(Stored data)
....................
Definition ensureNetwork (w : World) (name : string) : result string (list boot_event) :=
  if existsb (String.eqb name) (networks w) then Ok []
  else match create_network w with Ok _ => Ok [NetworkEnsured name] | Err m => Err m end.

Definition context_posture (w : World) (o : StartContainerOptions) : list boot_event * posture :=
  if bool_decide (process_env w "BERTH_NO_SEMANTIC_FS" = Some "1") then ([], NoContext)
  else if bool_decide (process_env w "BERTH_DISABLE_FS_SIDECAR" = Some "1") then ([], InSandbox)
  else match start_sidecar w (sidecar_request o) with
       | Some s => ([SidecarStarted (sidecar_request o)], BySidecar s)
       | None => ([], NoContext)
       end.

Definition devices_of (p : posture) (mesh : bool) : list Device :=
  (match p with InSandbox => [device "/dev/fuse"] | _ => [] end) ++ (if mesh then [device "/dev/net/tun"] else []).
Definition capAdd_of (p : posture) (mesh : bool) : list string :=
  (match p with InSandbox => ["SYS_ADMIN"] | _ => [] end) ++ (if mesh then ["NET_ADMIN"] else []).
Definition securityOpt_of (p : posture) (o : StartContainerOptions) (d : delegation) : list string :=
  (match p with InSandbox => ["apparmor:unconfined"] | _ => [] end) ++ extraSecurityOpt o ++
  (if delegates d then [WRITABLE_CGROUPS_OPT] else []).

Definition delegation_text (d : delegation) : string :=
  match d with
  | Delegate => "delegated"
  | Disabled => "off: BERTH_DISABLE_APP_CGROUPS=1"
  | NotProbed => "off: the kernel probe did not run, so cgroup delegation could not be checked"
  | NotV2 runtime =>
      "off: the container's /sys/fs/cgroup is not cgroup v2" +:+
      match nonempty runtime with
      | Some r => " under the " +:+ String dq_char (r +:+ String dq_char " runtime")
      | None => ""
      end
  | NoNsdelegate =>
      "off: the host's cgroup2 mount has no nsdelegate, so a writable cgroup namespace would let root in the sandbox raise the sandbox's own limits"
  | TooOldDocker => "off: this Docker daemon does not support writable-cgroups"
  end.

(** The whole environment, the secrets still in it. *)
Definition full_env (o : StartContainerOptions) (terminal vnc : option string) (p : posture) (d : delegation)
    : list (string * string) :=
  let e := base_env o terminal vnc in
  let e := match p with NoContext => JsObj.assign "BERTH_NO_SEMANTIC_FS" "1" e | _ => e end in
  let e := JsObj.assign "BERTH_DAEMON_MEMORY_RESERVE_MB" "256" e in
  let e := JsObj.assign "BERTH_DEFAULT_APP_PIDS" "1024" e in
  JsObj.assign "BERTH_APP_CGROUPS" (delegation_text d) e.

Definition app_declarations (o : StartContainerOptions) : list Secrets.AppSecretsDeclaration :=
  match o_apps o with
  | Some apps => map (fun a => {| Secrets.app_name := a_name a; Secrets.app_secrets := Manifest.m_secrets (a_manifest a) |}) apps
  | None => [{| Secrets.app_name := Manifest.m_name (manifest o); Secrets.app_secrets := Manifest.m_secrets (manifest o) |}]
  end.

Definition declared_names (o : StartContainerOptions) : list string := mjoin (map Secrets.app_secrets (app_declarations o)).

Definition working_dir (o : StartContainerOptions) : string :=
  match o_workingDir o with
  | Some d => d
  | None => match bindMount o with Some b => containerPath b | None => "/app" end
  end.

Definition bind_list (o : StartContainerOptions) : list string :=
  (match bindMount o with
   | Some b => [hostPath b +:+ ":" +:+ containerPath b +:+ (if readOnly b then ":ro" else "")]
   | None => []
   end) ++
  (match nonempty (appStateVolume o) with Some v => [v +:+ ":" +:+ working_dir o +:+ "/.berth"] | None => [] end) ++
  extraBinds o.

(** The container ports to publish. *)
Definition published (browser terminal rpc : bool) : list string :=
  (if browser then map (fun port => port.2 +:+ "/tcp") BROWSER_PORTS else []) ++
  (if terminal then [TERMINAL_PORT +:+ "/tcp"] else []) ++
  (if rpc then [HTTP_RPC_CONTAINER_PORT +:+ "/tcp"] else []).

Definition manifests_of (o : StartContainerOptions) : list Manifest.BerthManifest :=
  match o_apps o with Some apps => map a_manifest apps | None => [manifest o] end.

Definition resources_of (w : World) (o : StartContainerOptions) : Resources.SandboxResources :=
  let ms := manifests_of o in
  containerResources ms
    (if forallb (fun m => bool_decide (is_Some (Manifest.r_cpu (Manifest.m_resources m)))) ms then host_cpus w else None).

(** The files for the secrets, written in turn: the binds and the variables
    they add. *)
Definition write_secrets (umask : Z) (o : StartContainerOptions) (p : Secrets.PerAppSecretPartition) (plain : list (string * string))
    (h : Secrets.host) : Secrets.host * list boot_event * result boot_error (list string * list (string * string)) :=
  let '(h, ev1, r1) :=
    match Secrets.shared p with
    | [] => (h, [], Ok ([], plain))
    | _ :: _ =>
        match Secrets.writeContainerSecretsFile umask (o_name o) (Secrets.shared p) (secretsRunDir o) h with
        | (h, Ok path) =>
            (h, [SecretsWritten path],
             Ok ([path +:+ ":" +:+ CONTAINER_SECRETS_PATH +:+ ":ro"], JsObj.assign "BERTH_SECRETS_FILE" CONTAINER_SECRETS_PATH plain))
        | (h, Err n) => (h, [], Err (SecretName n))
        end
    end in
  match r1 with
  | Err e => (h, ev1, Err e)
  | Ok (binds, plain) =>
      match Secrets.writePerAppSecretsFiles umask (o_name o) (Secrets.perApp p) (secretsRunDir o) h with
      | (h, Ok None) => (h, ev1, Ok (binds, plain))
      | (h, Ok (Some dir)) =>
          (h, ev1 ++ [SecretsWritten dir],
           Ok (binds ++ [dir +:+ ":" +:+ CONTAINER_APP_SECRETS_DIR +:+ ":ro"],
               JsObj.assign "BERTH_APP_SECRETS_DIR" CONTAINER_APP_SECRETS_DIR plain))
      | (h, Err n) => (h, ev1, Err (SecretName n))
      end
  end.

(** [Object.assign(plain, more)] *)
Definition assign_all (plain more : list (string * string)) : list (string * string) :=
  foldl (fun e kv => JsObj.assign kv.1 kv.2 e) plain more.

Definition create_options (w : World) (o : StartContainerOptions) (d : delegation) (p : posture)
    (secret_binds : list string) (plain : list (string * string)) : CreateOptions :=
  let res := resources_of w o in
  let mesh := any_app declaresMeshCapability o in
  {| Name := o_name o; Image := image o; WorkingDir := working_dir o;
     Env := match p with BySidecar s => assign_all plain (sandboxEnv s) | _ => plain end;
     PortBindings :=
       map (fun port => (port, resolvePublishHost (o_publishHost o) (process_env w "BERTH_PUBLISH_HOST")))
         (published (any_app needsBrowserPorts o) (any_app needsTerminalPort o) (bool_decide (is_Some (httpRpc o))));
     Binds := bind_list o ++ (match p with BySidecar s => sandboxBinds s | _ => [] end) ++ secret_binds;
     Devices := devices_of p mesh;
     CapAdd := capAdd_of p mesh;
     SecurityOpt := securityOpt_of p o d;
     NanoCpus := (fun cpu => round_num (JsNumber.mul cpu (JsNumber.of_Z 1000000000))) <$> Resources.s_cpu res;
     Memory := (fun mb => JsNumber.mul (JsNumber.mul mb (JsNumber.of_Z 1024)) (JsNumber.of_Z 1024)) <$> Resources.s_memoryMb res;
     PidsLimit := Resources.s_pids res;
     GpuCount := match Resources.s_gpu res with Some g => if JsNumber.falsy g then None else Some g | None => None end;
     Runtime := resolveRuntime (o_runtime o) (process_env w "BERTH_RUNTIME");
     Network := nonempty (network o);
     ExtraHosts := ["host.docker.internal:host-gateway"] |}.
....................
Problem statement |
Return each line of the data exactly as written above.

Response to this task |
Definition ensureNetwork (w : World) (name : string) : result string (list boot_event) :=
  if existsb (String.eqb name) (networks w) then Ok []
  else match create_network w with Ok _ => Ok [NetworkEnsured name] | Err m => Err m end.

Definition context_posture (w : World) (o : StartContainerOptions) : list boot_event * posture :=
  if bool_decide (process_env w "BERTH_NO_SEMANTIC_FS" = Some "1") then ([], NoContext)
  else if bool_decide (process_env w "BERTH_DISABLE_FS_SIDECAR" = Some "1") then ([], InSandbox)
  else match start_sidecar w (sidecar_request o) with
       | Some s => ([SidecarStarted (sidecar_request o)], BySidecar s)
       | None => ([], NoContext)
       end.

Definition devices_of (p : posture) (mesh : bool) : list Device :=
  (match p with InSandbox => [device "/dev/fuse"] | _ => [] end) ++ (if mesh then [device "/dev/net/tun"] else []).
Definition capAdd_of (p : posture) (mesh : bool) : list string :=
  (match p with InSandbox => ["SYS_ADMIN"] | _ => [] end) ++ (if mesh then ["NET_ADMIN"] else []).
Definition securityOpt_of (p : posture) (o : StartContainerOptions) (d : delegation) : list string :=
  (match p with InSandbox => ["apparmor:unconfined"] | _ => [] end) ++ extraSecurityOpt o ++
  (if delegates d then [WRITABLE_CGROUPS_OPT] else []).

Definition delegation_text (d : delegation) : string :=
  match d with
  | Delegate => "delegated"
  | Disabled => "off: BERTH_DISABLE_APP_CGROUPS=1"
  | NotProbed => "off: the kernel probe did not run, so cgroup delegation could not be checked"
  | NotV2 runtime =>
      "off: the container's /sys/fs/cgroup is not cgroup v2" +:+
      match nonempty runtime with
      | Some r => " under the " +:+ String dq_char (r +:+ String dq_char " runtime")
      | None => ""
      end
  | NoNsdelegate =>
      "off: the host's cgroup2 mount has no nsdelegate, so a writable cgroup namespace would let root in the sandbox raise the sandbox's own limits"
  | TooOldDocker => "off: this Docker daemon does not support writable-cgroups"
  end.

(** The whole environment, the secrets still in it. *)
Definition full_env (o : StartContainerOptions) (terminal vnc : option string) (p : posture) (d : delegation)
    : list (string * string) :=
  let e := base_env o terminal vnc in
  let e := match p with NoContext => JsObj.assign "BERTH_NO_SEMANTIC_FS" "1" e | _ => e end in
  let e := JsObj.assign "BERTH_DAEMON_MEMORY_RESERVE_MB" "256" e in
  let e := JsObj.assign "BERTH_DEFAULT_APP_PIDS" "1024" e in
  JsObj.assign "BERTH_APP_CGROUPS" (delegation_text d) e.

Definition app_declarations (o : StartContainerOptions) : list Secrets.AppSecretsDeclaration :=
  match o_apps o with
  | Some apps => map (fun a => {| Secrets.app_name := a_name a; Secrets.app_secrets := Manifest.m_secrets (a_manifest a) |}) apps
  | None => [{| Secrets.app_name := Manifest.m_name (manifest o); Secrets.app_secrets := Manifest.m_secrets (manifest o) |}]
  end.

Definition declared_names (o : StartContainerOptions) : list string := mjoin (map Secrets.app_secrets (app_declarations o)).

Definition working_dir (o : StartContainerOptions) : string :=
  match o_workingDir o with
  | Some d => d
  | None => match bindMount o with Some b => containerPath b | None => "/app" end
  end.

Definition bind_list (o : StartContainerOptions) : list string :=
  (match bindMount o with
   | Some b => [hostPath b +:+ ":" +:+ containerPath b +:+ (if readOnly b then ":ro" else "")]
   | None => []
   end) ++
  (match nonempty (appStateVolume o) with Some v => [v +:+ ":" +:+ working_dir o +:+ "/.berth"] | None => [] end) ++
  extraBinds o.

(** The container ports to publish. *)
Definition published (browser terminal rpc : bool) : list string :=
  (if browser then map (fun port => port.2 +:+ "/tcp") BROWSER_PORTS else []) ++
  (if terminal then [TERMINAL_PORT +:+ "/tcp"] else []) ++
  (if rpc then [HTTP_RPC_CONTAINER_PORT +:+ "/tcp"] else []).

Definition manifests_of (o : StartContainerOptions) : list Manifest.BerthManifest :=
  match o_apps o with Some apps => map a_manifest apps | None => [manifest o] end.

Definition resources_of (w : World) (o : StartContainerOptions) : Resources.SandboxResources :=
  let ms := manifests_of o in
  containerResources ms
    (if forallb (fun m => bool_decide (is_Some (Manifest.r_cpu (Manifest.m_resources m)))) ms then host_cpus w else None).

(** The files for the secrets, written in turn: the binds and the variables
    they add. *)
Definition write_secrets (umask : Z) (o : StartContainerOptions) (p : Secrets.PerAppSecretPartition) (plain : list (string * string))
    (h : Secrets.host) : Secrets.host * list boot_event * result boot_error (list string * list (string * string)) :=
  let '(h, ev1, r1) :=
    match Secrets.shared p with
    | [] => (h, [], Ok ([], plain))
    | _ :: _ =>
        match Secrets.writeContainerSecretsFile umask (o_name o) (Secrets.shared p) (secretsRunDir o) h with
        | (h, Ok path) =>
            (h, [SecretsWritten path],
             Ok ([path +:+ ":" +:+ CONTAINER_SECRETS_PATH +:+ ":ro"], JsObj.assign "BERTH_SECRETS_FILE" CONTAINER_SECRETS_PATH plain))
        | (h, Err n) => (h, [], Err (SecretName n))
        end
    end in
  match r1 with
  | Err e => (h, ev1, Err e)
  | Ok (binds, plain) =>
      match Secrets.writePerAppSecretsFiles umask (o_name o) (Secrets.perApp p) (secretsRunDir o) h with
      | (h, Ok None) => (h, ev1, Ok (binds, plain))
      | (h, Ok (Some dir)) =>
          (h, ev1 ++ [SecretsWritten dir],
           Ok (binds ++ [dir +:+ ":" +:+ CONTAINER_APP_SECRETS_DIR +:+ ":ro"],
               JsObj.assign "BERTH_APP_SECRETS_DIR" CONTAINER_APP_SECRETS_DIR plain))
      | (h, Err n) => (h, ev1, Err (SecretName n))
      end
  end.

(** [Object.assign(plain, more)] *)
Definition assign_all (plain more : list (string * string)) : list (string * string) :=
  foldl (fun e kv => JsObj.assign kv.1 kv.2 e) plain more.

Definition create_options (w : World) (o : StartContainerOptions) (d : delegation) (p : posture)
    (secret_binds : list string) (plain : list (string * string)) : CreateOptions :=
  let res := resources_of w o in
  let mesh := any_app declaresMeshCapability o in
  {| Name := o_name o; Image := image o; WorkingDir := working_dir o;
     Env := match p with BySidecar s => assign_all plain (sandboxEnv s) | _ => plain end;
     PortBindings :=
       map (fun port => (port, resolvePublishHost (o_publishHost o) (process_env w "BERTH_PUBLISH_HOST")))
         (published (any_app needsBrowserPorts o) (any_app needsTerminalPort o) (bool_decide (is_Some (httpRpc o))));
     Binds := bind_list o ++ (match p with BySidecar s => sandboxBinds s | _ => [] end) ++ secret_binds;
     Devices := devices_of p mesh;
     CapAdd := capAdd_of p mesh;
     SecurityOpt := securityOpt_of p o d;
     NanoCpus := (fun cpu => round_num (JsNumber.mul cpu (JsNumber.of_Z 1000000000))) <$> Resources.s_cpu res;
     Memory := (fun mb => JsNumber.mul (JsNumber.mul mb (JsNumber.of_Z 1024)) (JsNumber.of_Z 1024)) <$> Resources.s_memoryMb res;
     PidsLimit := Resources.s_pids res;
     GpuCount := match Resources.s_gpu res with Some g => if JsNumber.falsy g then None else Some g | None => None end;
     Runtime := resolveRuntime (o_runtime o) (process_env w "BERTH_RUNTIME");
     Network := nonempty (network o);
     ExtraHosts := ["host.docker.internal:host-gateway"] |}.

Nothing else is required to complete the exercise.